China’s two-, 10-, and 30-year government bond yields are on track to experience their largest quarterly increase since 2020. A key factor in the bond rout has been the PBOC’s decision to hold off on interest rate cuts since last September, despite widespread expectations for such a move to stimulate the economy.
While the official stance from Chinese policymakers advocates for a “moderately loose” approach, the PBOC has refrained from large-scale bond purchases, tolerated tighter bank liquidity, and maintained its stance on interest rates and reserve requirements. Instead, fiscal policy has taken the lead in stimulating the economy, with additional support from Beijing’s renewed backing of the private sector.
The recent advances in AI, including breakthroughs from companies like DeepSeek, along with successes from Alibaba, have contributed to a shift in sentiment within financial markets.
Deflation Concerns Persist
Despite these signs of recovery, deflation concerns in China remain. The country’s most recent consumer price data showed its first deflationary reading in over a year, driven in part by seasonal factors. Trade tensions with the US, particularly under former President Trump’s tariff policies, continue to put pressure on the Chinese economy. Moreover, President Xi Jinping’s efforts to transition the country’s growth model face significant challenges.
The yield curve in China is also flattening, signaling that investors still have reservations about the economy’s prospects. Edmund Goh, investment director for Asia fixed income at Aberdeen Investments, noted that low inflation and sluggish growth will likely continue to suppress bond yields in the near term.
Shifting Dynamics in China’s Monetary Policy
However, the comparisons to Japan’s prolonged period of ultra-loose monetary policy are now being called into question. Japan’s central bank relied heavily on quantitative easing in an attempt to lift the economy out of stagnation. In contrast, China’s central bank has adopted a more cautious approach, focusing on tightening monetary policy rather than expanding it. Analysts believe that if the PBOC continues to resist interest rate cuts, bond yields could rise further.
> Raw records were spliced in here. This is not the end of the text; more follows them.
Lemma join_reachable_ok pending j : rtc join_step (join_start pending) j → join_ok j.
Proof.
  apply (rtc_ind_r (λ j, join_ok j)); [|intros ?? _ [] ?; eauto using exit_step_ok, wait_step_ok].
  split; [right; auto|done].
Qed.

(** The joining thread alone, for at most [n] steps. *)
Fixpoint waits (n : nat) (j : Join) : Join :=
  match n with
  | O => j
  | S n => match wait_step false false j with Some j' => waits n j' | None => j end
  end.

(** C30: in every interleaving of a thread that ends with a thread that waits for its
    end, also when exchanges fail spuriously and waiting is interrupted, waiting
    returns only after the thread has called [exit]; [exit] fails no assertion and is
    never blocked; and once it is over the waiting thread returns within three steps
    of its own, so that no wakeup is lost. *)
Theorem join_waits pending j :
  rtc join_step (join_start pending) j →
  (joiner j = Returned → leaver j ≠ Running) ∧
  leaver j ≠ Failed ∧ (leaver j ≠ Gone → is_Some (exit_step j)) ∧
  (leaver j = Leaving ∨ leaver j = Gone → joiner (waits 3 j) = Returned).
Proof.
  intros [Hf Hr]%join_reachable_ok. destruct j as [f l jn n]; cbn in *. split_and!; [done| | |].
  - intros ->. done.
  - intros Hl. unfold exit_step. cbn. destruct l; [..|done|done]; repeat case_match; eauto.
  - intros Hl. assert (f = EXITED ∧ (jn = Waiting → n = true)) as [-> Hn] by (by destruct Hl as [-> | ->]).
    destruct jn; cbn; [done|done| |done]. by rewrite Hn.
Qed.

End cleaner.

(** The joining thread 300 registers and waits, the other thread ends. *)
Lemma join_waits_witness :
  joiner (waits 300 3 (mkJoin EXITED Leaving Waiting true)) = Returned.
Proof.
  apply (join_waits 300 eq_refl false (mkJoin EXITED Leaving Waiting true)); [|by left].
  eapply rtc_l; [by apply (js_wait _ false false)|]. eapply rtc_l; [by apply (js_wait _ false false)|].
  eapply rtc_l; [by apply js_exit|]. eapply rtc_l; [by apply js_exit|]. apply rtc_refl.
Defined.

(** The joining thread can return, and its caller free the stack of the other thread,
    while that thread still has to signal and to leave [exit]. *)
Theorem join_frees_stack_in_use me pending :
  ∃ j, rtc (join_step me) (join_start pending) j ∧ joiner j = Returned ∧ leaver j = Exchanged FREE.
Proof.
  exists (mkJoin EXITED (Exchanged FREE) Returned pending). split; [|done].
  eapply rtc_l; [by apply js_exit|]. eapply rtc_l; [by apply (js_wait _ false false)|]. apply rtc_refl.
Qed.

End Cleaner.

(** ** Portals and futures *)

Module Portals.

(** The fields of [FutureBase] and [PortalBase] that change; a tasklet is its address,
    runtime/async/runtime/FutureBase.hh:68-70 *)
Record PortalBase := mkPortal { refcount : Z; _error : Error; waiting : option Z }.

(** The portals and locks of a thread by address ([Some p] is a lock on [p]), the
    tasklets that are initialised, and the results of its next system calls. *)
Record User := mkUser {
  portals : gmap Z PortalBase;
  locks : gmap Z (option Z);
  initialised : gset Z;
  sysrets : list (Z * Error)
}.

Definition upd_portal (p : Z) (f : PortalBase → PortalBase) : kernel User unit := λ s,
  match portals s !! p with
  | Some P => Done tt (mkUser (<[p := f P]> (portals s)) (locks s) (initialised s) (sysrets s))
  | None => AssertFail
  end.

Definition rd_portal (p : Z) : kernel User PortalBase := λ s,
  match portals s !! p with Some P => Done P s | None => AssertFail end.

Definition set_locks (f : gmap Z (option Z) → gmap Z (option Z)) : kernel User unit :=
  kmodify (λ s, mkUser (portals s) (f (locks s)) (initialised s) (sysrets s)).

(** A system call that returns an event: the user context and a state. *)
Definition syscall : kernel User (Z * Error) := λ s,
  match sysrets s with
  | ev :: evs => Done ev (mkUser (portals s) (locks s) (initialised s) evs)
  | [] => SpinsForever
  end.

(** *** Futures *)

Section futures.
Context (handler : Z → kernel User unit).

(** [Tasklet::operator()], runtime/async/runtime/Tasklet.hh:69-73 *)
Definition run_tasklet (t : Z) : kernel User unit :=
  s <-- kget;;
  kassert (bool_decide (t ∈ initialised s));;;
  kput (mkUser (portals s) (locks s) (initialised s ∖ {[t]}) (sysrets s));;;
  handler t.

(** [FutureBase::signal], runtime/async/runtime/FutureBase.cc:48-53 *)
Definition signal (p : Z) : kernel User unit :=
  P <-- rd_portal p;;
  match waiting P with
  | Some t => run_tasklet t;;; upd_portal p (λ P, mkPortal (refcount P) (_error P) None)
  | None => kret tt
  end.

(** [FutureBase::then], runtime/async/runtime/FutureBase.hh:56-61 *)
Definition then_ (p t : Z) : kernel User unit :=
  P <-- rd_portal p;;
  kassert (bool_decide (waiting P = None));;;
  upd_portal p (λ P, mkPortal (refcount P) (_error P) (Some t));;;
  if decide (_error P = UNSET) then kret tt else signal p.

(** [FutureBase::reset], runtime/async/runtime/FutureBase.hh:64 *)
Definition reset (p : Z) : kernel User unit :=
  upd_portal p (λ P, mkPortal (refcount P) UNSET None).

(** [FutureBase::assign], runtime/async/runtime/FutureBase.hh:65 *)
Definition assign (p : Z) (e : Error) : kernel User unit :=
  upd_portal p (λ P, mkPortal (refcount P) e (waiting P));;; signal p.

(** [ISysretHandler::handle] with [PortalBase::sysret],
    runtime/async/runtime/ISysretHandler.hh:41-43 *)
Definition handle (ev : Z * Error) : kernel User unit :=
  if ev.1 =? 0 then kret tt else assign ev.1 ev.2.

(** [FutureBase::poll], runtime/async/runtime/FutureBase.cc:32-36 *)
Definition poll (p : Z) : kernel User bool :=
  P <-- rd_portal p;;
  (if decide (_error P = UNSET) then ev <-- syscall;; handle ev else kret tt);;;
  P <-- rd_portal p;;
  kret (negb (bool_decide (_error P = UNSET))).

(** [FutureBase::wait], runtime/async/runtime/FutureBase.cc:38-46 *)
Fixpoint wait (fuel : nat) (p : Z) : kernel User bool :=
  match fuel with
  | O => λ _, SpinsForever
  | S fuel =>
    P <-- rd_portal p;;
    if decide (_error P = UNSET) then ev <-- syscall;; handle ev;;; wait fuel p
    else kret true
  end.

(** [PortalBase::invoke]; the system call returns the refusal of the invocation or
    the next event, runtime/async/runtime/PortalBase.hh:65-69 *)
Definition invoke (p : Z) : kernel User unit :=
  reset p;;; ev <-- syscall;; handle ev.

(** [PortalFuture<void>::wait] on the lock [l],
    runtime/async/runtime/PortalBase.hh:171-175 *)
Definition future_wait (fuel : nat) (l : Z) : kernel User (optional unit) :=
  s <-- kget;;
  match locks s !! l with
  | Some (Some p) =>
    w <-- wait fuel p;;
    P <-- rd_portal p;;
    kret (if w : bool then (if decide (_error P = SUCCESS) then OK tt else THROW (_error P)) else THROW UNSET)
  | _ => kret (THROW PORTAL_NOT_OPEN)
  end.

(** *** Locks *)

(** [PortalBase::acquire], runtime/async/runtime/PortalBase.hh:61 *)
Definition acquire (p : Z) : kernel User bool :=
  P <-- rd_portal p;;
  if refcount P =? 0 then upd_portal p (λ P, mkPortal 1 (_error P) (waiting P));;; kret true
  else kret false.

(** [PortalBase::incref], runtime/async/runtime/PortalBase.hh:62 *)
Definition incref (p : Z) : kernel User unit :=
  upd_portal p (λ P, mkPortal (refcount P + 1) (_error P) (waiting P)).

(** [PortalBase::release], runtime/async/runtime/PortalBase.hh:63 *)
Definition decref (p : Z) : kernel User unit :=
  upd_portal p (λ P, mkPortal (refcount P - 1) (_error P) (waiting P)).

Definition lock_portal (l : Z) : kernel User (option Z) := λ s, Done (default None (locks s !! l)) s.

(** The constructor of [PortalLock] for a portal,
    runtime/async/runtime/PortalBase.hh:86 *)
Definition PortalLock (l p : Z) : kernel User unit :=
  ok <-- acquire p;;
  set_locks <[l := if ok : bool then Some p else None]>.

(** The copy constructor of [PortalLock], runtime/async/runtime/PortalBase.hh:87 *)
Definition lock_copy (l from : Z) : kernel User unit :=
  o <-- lock_portal from;;
  set_locks <[l := o]>;;;
  match o with Some p => incref p | None => kret tt end.

(** The move constructor of [PortalLock], runtime/async/runtime/PortalBase.hh:88 *)
Definition lock_move (l from : Z) : kernel User unit :=
  o <-- lock_portal from;;
  set_locks <[l := o]>;;;
  set_locks <[from := None]>.

(** [PortalLock::release] and the destructor, runtime/async/runtime/PortalBase.hh:98 *)
Definition lock_release (l : Z) : kernel User unit :=
  o <-- lock_portal l;;
  match o with Some p => decref p | None => kret tt end;;;
  set_locks <[l := None]>.

(** [PortalLock::operator=], runtime/async/runtime/PortalBase.hh:91-96 *)
Definition lock_assign (l from : Z) : kernel User unit :=
  lock_release l;;;
  o <-- lock_portal from;;
  set_locks <[l := o]>;;;
  set_locks <[from := None]>.

(** [PortalFutureBase::then], runtime/async/runtime/PortalBase.hh:142 *)
Definition future_then (l t : Z) : kernel User unit :=
  o <-- lock_portal l;;
  match o with
  | Some p => then_ p t;;; lock_release l
  | None => λ _, AssertFail
  end.

(** *** The answer of an invocation *)

(** What an event does to the portals when no tasklet waits. *)
Definition deliver (m : gmap Z PortalBase) (ev : Z * Error) : gmap Z PortalBase :=
  if ev.1 =? 0 then m else alter (λ P, mkPortal (refcount P) ev.2 (waiting P)) ev.1 m.

(** No tasklet waits, and events are for portals of the program. *)
Definition quiet (m : gmap Z PortalBase) : Prop := map_Forall (λ _ P, waiting P = None) m.
Definition known (m : gmap Z PortalBase) (ev : Z * Error) : Prop := ev.1 = 0 ∨ is_Some (m !! ev.1).

Lemma deliver_quiet m ev : quiet m → quiet (deliver m ev).
Proof.
  intros Hq q Q. unfold deliver. destruct (ev.1 =? 0); [apply Hq|].
  rewrite lookup_alter_Some. intros [(_ & P & HP & ->)|[_ HP]]; exact (Hq _ _ HP).
Qed.

Lemma deliver_known m ev ev' : known m ev' → known (deliver m ev) ev'.
Proof.
  intros [|H]; [by left|right]. unfold deliver. destruct (ev.1 =? 0); [done|]. by rewrite lookup_alter_is_Some.
Qed.

Lemma deliver_other m p x ev :
  p ≠ ev.1 → deliver (<[p := x]> m) ev = <[p := x]> (deliver m ev).
Proof. intros Hp. unfold deliver. destruct (ev.1 =? 0); [done|]. by rewrite alter_insert_ne. Qed.

Lemma deliver_own m p e P : quiet m → p ≠ 0 → m !! p = Some P →
  deliver m (p, e) = <[p := mkPortal (refcount P) e None]> m.
Proof.
  intros Hq Hp HP. unfold deliver. cbn [fst snd]. rewrite (proj2 (Z.eqb_neq _ _) Hp), <- (Hq _ _ HP).
  apply map_eq. intros q. destruct (decide (q = p)) as [->|].
  - by rewrite lookup_insert_eq, lookup_alter_eq, HP.
  - by rewrite lookup_insert_ne, lookup_alter_ne by done.
Qed.

Lemma handle_delivers ev s : quiet (portals s) → known (portals s) ev →
  handle ev s = Done tt (mkUser (deliver (portals s) ev) (locks s) (initialised s) (sysrets s)).
Proof.
  destruct ev as [p e]. intros Hq Hk. destruct (decide (p = 0)) as [->|Hp]; [by destruct s|].
  destruct Hk as [|[P HP]]; [done|]. rewrite (deliver_own _ _ _ P) by done.
  unfold handle, assign, signal, rd_portal, kbind, upd_portal. cbn [fst snd] in *.
  rewrite (proj2 (Z.eqb_neq _ _) Hp), HP. cbn. by rewrite lookup_insert_eq, <- (Hq _ _ HP); cbn; rewrite (Hq _ _ HP).
Qed.

Lemma wait_event fuel p s P ev evs :
  quiet (portals s) → known (portals s) ev → portals s !! p = Some P → _error P = UNSET →
  sysrets s = ev :: evs →
  wait (S fuel) p s = wait fuel p (mkUser (deliver (portals s) ev) (locks s) (initialised s) evs).
Proof.
  intros Hq Hk HP HU Hs. cbn [wait].
  rewrite (kbind_run _ _ s P s), decide_True by (done || by unfold rd_portal; rewrite HP).
  rewrite (kbind_run _ _ s ev (mkUser (portals s) (locks s) (initialised s) evs)) by (unfold syscall; by rewrite Hs).
  by rewrite (kbind_run _ _ _ _ _ (handle_delivers ev (mkUser (portals s) (locks s) (initialised s) evs) Hq Hk)).
Qed.

(** Waiting takes the events up to the one for the portal. *)
Lemma wait_answer p e post : p ≠ 0 → e ≠ UNSET → ∀ pre s P fuel,
  quiet (portals s) → Forall (known (portals s)) pre → p ∉ pre.*1 →
  portals s !! p = Some P → _error P = UNSET → sysrets s = pre ++ (p, e) :: post →
  (S (length pre) < fuel)%nat →
  wait fuel p s = Done true (mkUser (<[p := mkPortal (refcount P) e None]> (foldl deliver (portals s) pre))
                               (locks s) (initialised s) post).
Proof.
  intros Hp0 He pre. induction pre as [|ev pre IH]; intros s P fuel Hq Hk Hp HP HU Hs Hf;
    cbn in Hf; (destruct fuel as [|fuel]; [lia|]).
  - rewrite (wait_event _ _ _ P (p, e) post), (deliver_own _ _ _ P) by (done || right; by eexists).
    destruct fuel as [|fuel]; [lia|]. cbn [wait foldl].
    unfold rd_portal, kbind. cbn. by rewrite lookup_insert_eq, decide_False.
  - apply Forall_cons in Hk as [Hk1 Hk]. apply not_elem_of_cons in Hp as [Hp1 Hp].
    rewrite (wait_event _ _ _ P ev (pre ++ (p, e) :: post)) by done.
    rewrite (IH (mkUser _ _ _ _) P); try done; try (cbn; lia).
    + by apply deliver_quiet.
    + eapply Forall_impl; [done|]. intros. by apply deliver_known.
    + cbn. unfold deliver. destruct (ev.1 =? 0); [done|]. by rewrite lookup_alter_ne.
Qed.

Lemma deliver_all_other p x pre : ∀ m,
  p ∉ pre.*1 → foldl deliver (<[p := x]> m) pre = <[p := x]> (foldl deliver m pre).
Proof.
  induction pre as [|ev pre IH]; intros m Hp; [done|]. rewrite fmap_cons in Hp.
  apply not_elem_of_cons in Hp as [Hp1 Hp]. cbn [foldl]. by rewrite deliver_other, IH.
Qed.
“I don’t see any reason to think the 10-year yield couldn’t move above 2%, and it seems more likely that the unwinding of the Japanification trade will continue,” said Adam Wolfe, an emerging markets economist at Absolute Strategy Research.
In summary, China’s bond market is currently undergoing a significant transformation. The fears of Japanification are fading, giving way to a more optimistic outlook for the country’s economic future. While challenges remain, particularly concerning deflation and slower growth, the shift in sentiment reflects broader changes in both domestic policy and global economic dynamics.